Water science and sustainability

Keith Hayward

We talk of water having a role to play in all of the SDGs. That role may not be so strong in all cases, but it is certainly the case that water has a fundamental place in securing progress on the goals beyond just the water-focused SDG 6.

We also speak of water being the medium through which the effects of climate change are felt. This does not cover all effects. But it is clear water is central in what are huge impacts on humanity given that, between 1970 and 2021, there were almost 12,000 reported disasters attributed to weather, climate and water extremes. These caused more than two million deaths and $4.3 trillion in economic losses.

Completing this water, climate and SDG triangle is the link between climate and the SDGs. This connection is the focus of a recent report, United in Science, compiled by the World Meteorological Organization under the direction of the UN Secretary-General. It brought together the input of the leading agencies and organisations with a focus on weather-, climate- and water-related sciences and services. It highlighted the statistics above on disasters. Extreme events, ultimately, undermine sustainable development, so much so that the report states: “The impacts of extreme weather and climate change are undermining progress towards achieving all of the SDGs.”

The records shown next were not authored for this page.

Lemma run_step_tracks io w h t pc :
  io_fault io = None → tracked w → w_heap w !! h = Some t → all_tracked (run_step io w h t pc).1.
Proof.
  intros Hio Hw Hh. destruct (tr_tasks _ Hw _ _ Hh) as (Hp & _). pose proof (tr_disk _ Hw) as Hd.
  destruct pc; cbn [Lifecycle.run_step].
  1,3,5,6,8,10: by eapply continue_tracks.
  - destruct (stage_keeps (io_stage io) (w_disk w) t Hp Hd) as [Hd' Hs]. destruct (stage_task _ _ _ _) as [d r].
    cbn in *. by apply (same_tracks w).
  - destruct (provision_vm _ _ _) as [vms r]. by apply (same_tracks w).
  - destruct (execute_provider _ _) as [[|]|]; by apply (same_tracks w).
  - by apply (same_tracks w).
  - destruct (cleanup_vm io w h) as [w1 r] eqn:Hc. by eapply cleanup_tracks.
  - case_decide; [|by eapply continue_tracks].
    pose proof (locked_tracks io (λ t, t <| o_error := Some error |>) FailedPreserved w h t Hio ltac:(done) Hw Hh) as Hl.
    destruct (locked_transition _ _ _ _ _) as [w1 r]. exact Hl.
  - destruct (cleanup_vm io w h) as [w1 r] eqn:Hc. by eapply cleanup_tracks.
Qed.

Lemma submit_tracks io w m :
  io_fault io = None → plain (m_id m) = true → w_tasks w !! m_id m = None → tracked w → all_tracked (submit_task io w m).1.
Proof.
  intros Hio Hp Hnew Hw. unfold Lifecycle.submit_task. rewrite Hio. destruct (validate m); [|by apply (same_tracks w); [done..|apply Hw|]].
  cbn [o_id from_manifest]. destruct (directory_keeps (w_disk w) (m_id m) Hp (tr_disk _ Hw)) as [Hd Hs].
  destruct (create_task_directory _ _ _) as [d1 []]; cbn [fst] in *; [|by apply (same_tracks w)].
  destruct (save_ok d1 (from_manifest (io_now io) m) Hp Hd) as (d2 & -> & Hd2 & Hload & Hother). split; [done|]. cbn [fst].
  intros h t. cbn. rewrite lookup_insert_Some. unfold tracks. cbn. intros [[<- <-]|[Hne Hh]].
  - rewrite lookup_insert_eq. split_and!; [done..|]. by exists (from_manifest (io_now io) m).
  - destruct (tr_tasks _ Hw _ _ Hh) as (Hp1 & Hix & t2 & Hl2 & Hs2).
    assert (o_id t ≠ m_id m) as Hid by (intros Heq; congruence). rewrite lookup_insert_ne by done. split_and!; [done..|].
    exists t2. split; [|done]. rewrite Hother by done. by rewrite (load_same (w_disk w) d1 _ (tr_disk _ Hw)).
Qed.

Lemma clean_is_step w w' : clean_step w w' → orch_step w w'.
Proof. intros Hs. destruct Hs; by constructor. Qed.

Lemma clean_step_tracked w w' : clean_step w w' → tracked w → tracked w'.
Proof.
  intros Hs Hw. assert (all_tracked w') as [Hd Ht].
  { destruct Hs as [io w m Hio Hp Hn|io w h Hio|io w id reason Hio|io w l1 h l2 Hc].
    - by apply submit_tracks.
    - unfold Lifecycle.advance_run. destruct (w_runs w !! h) as [pc|]; [|by split; [apply Hw|apply Hw]].
      destruct (w_heap w !! h) as [t|] eqn:Hh; [|by split; [apply Hw|apply Hw]].
      pose proof (run_step_tracks io w h t pc Hio Hw Hh) as Hr. by destruct (run_step io w h t pc) as [w1 [|]].
    - unfold Lifecycle.cancel_begin. destruct (w_tasks w !! id) as [h|] eqn:Hid; [|by split; [apply Hw|apply Hw]].
      destruct (oi_index _ (tr_inv _ Hw) _ _ Hid) as [t Hh].
      pose proof (locked_tracks io (λ t, t <| o_error := Some ("Cancelled: " +:+ reason) |>) Cancelled w h t Hio ltac:(done) Hw Hh) as Hl.
      by destruct (locked_transition _ _ _ _ _) as [w1 []].
    - unfold cancel_finish. destruct (cleanup_vm _ _ _) as [w1 r] eqn:Hcl. eapply (cleanup_tracks _ (w <| w_cancels := l1 ++ l2 |>)); [|exact Hcl].
      destruct Hw as [Hi Hd Ht]. by constructor; [destruct Hi|..]. }
  constructor; [|done|done]. eapply orch_step_spec; [by apply Hw|by apply clean_is_step].
Qed.


End laws.

(** ** Examples *)

Section examples.
#[local] Existing Instance sample_env.
#[local] Existing Instance sample_codec.

Definition sample_root : Path := ["srv"; "tasks"].

Definition vm_info_text : string :=
  json_text (json_obj [("ip", JStr "10.0.0.5"); ("management", json_obj [("ssh_key_path", JStr "/k")])]).

(** Everything works. *)
Definition good_io (now : Z) : Io :=
  {| io_now := now; io_fault := None; io_stage := {| si_clone := Exited true EmptyString; si_checkout := Exited true EmptyString |};
     io_provision := {| pi_script := Exited true EmptyString; pi_created := true; pi_info := Ok vm_info_text |};
     io_ssh := SshExited (Some 0); io_collect := Ok (); io_destroy := Exited true EmptyString; io_destroyed := true |}.

Definition world_0 : Orchestrator := empty_orchestrator sample_disk.
Definition world_1 : Orchestrator := (submit_task sample_root (good_io 10) world_0 (sample_manifest "job-00000001")).1.
Definition world_2 : Orchestrator := (cancel_begin sample_root (good_io 11) world_1 "job-00000001" "stop").1.
Definition task_1 : OTask := from_manifest 10 (sample_manifest "job-00000001").

(** A world with one task, at a point of its run. *)
Definition world_at (t : OTask) (pc : Pc) : Orchestrator :=
  {| w_tasks := {[o_id t := 0]}; w_heap := {[0 := t]}; w_next := 1; w_runs := {[0 := pc]}; w_cancels := [];
     w_monitors := ∅; w_disk := sample_disk; w_vms := ∅ |}.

The message of the report is not so much that climate undermines all of the SDGs; it is that, as a result, weather-, climate- and water-related sciences can contribute to progress on all of the SDGs.

This potential is explored for SDGs where the climate connection is greatest, including hunger (SDG 2), cities (SDG 11), climate action (SDG 13), and partnerships (SDG 16), as well as SDG 6.

As an example, changes in extreme events are disrupting food security. The suite of weather-, climate- and water-related sciences can significantly strengthen adaptive capacity and increase resilience in the agricultural sector. Gaps to address include ensuring local communities have understandable, affordable, applicable and real-time weather, climate and water information.

Similarly, for cities, these sciences have a huge role to play, especially in terms of improving cities’ resilience and supporting climate responsive design and planning.

The relevance of these sciences to SDG 6 is clear, especially as the report notes that more than 60% of countries are facing inadequate or declining hydrological monitoring capabilities.

The report highlights that there are barriers preventing the full, effective and equitable use of weather-, climate- and water-related sciences for sustainable development. Looking beyond those barriers, there are huge opportunities, especially for digital technologies.

This edition includes two features with a digital theme. One highlights the growing impact of artificial intelligence. The other showcases the success of the PrimeWater Earth Observation project, in which IWA has been a partner. The latter, in particular, shows the potential to contribute across the water, climate and SDG triangle.

The United in Science report notes that, in August, the UN adopted a resolution designating 2024-2033 the International Decade of Sciences for Sustainable Development. Its message: now is the time to mobilise the scientific community to supercharge the SDG implementation. It is a signal of the contribution that water science can make on sustainability.